**AIM OF THE EXERCISE**
Which lines of the entries below contain the string "Some"? Copy each one.

[Start of Attachment]

(** A scope is never opened inside itself. *)
Lemma scope_absent sc set allowed s c :
  (sc, set, allowed) ∈ scope_rules → scopes_ok s → current s = Some c → c ∈ allowed →
  (S (stack_pos (t_ctx s)) < length (scope_stack (t_ctx s)))%nat → sc ∉ open_scopes (t_ctx s).
Proof.
  intros Hr [_ Hl Hroot _ _ _] Hc Ha Hp. unfold current, open_scopes in *. revert Hl Hroot Hc Hp.
  generalize (stack_pos (t_ctx s)) (scope_stack (t_ctx s)). unfold MAX_SCOPE_NESTING.
  intros pos [|x [|y [|z [|]]]] ? ? ? ?; simplify_eq/=.
  unfold scope_rules in Hr. rewrite !elem_of_cons, elem_of_nil in Hr.
  destruct pos as [|[|pos]]; simplify_eq/=; [| |lia];
    destruct Hr as [?|[?|[?|[]]]]; simplify_eq; set_solver.
Qed.

(** The state inside a scope. *)
Definition entered (sc : scope) (set : option ptr → tcl_ctx → tcl_ctx) (p : ptr) (s : tcl) : tcl :=
  let c := t_ctx s in
  Tcl (t_heap s) (set (Some p) (set_stack (S (stack_pos c)) (<[S (stack_pos c) := sc]> (scope_stack c)) c))
    (t_result s) (t_out s).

[End of Attachment]

**ANSWER SECTION**
  (sc, set, allowed) ∈ scope_rules → scopes_ok s → current s = Some c → c ∈ allowed →
  Tcl (t_heap s) (set (Some p) (set_stack (S (stack_pos c)) (<[S (stack_pos c) := sc]> (scope_stack c)) c))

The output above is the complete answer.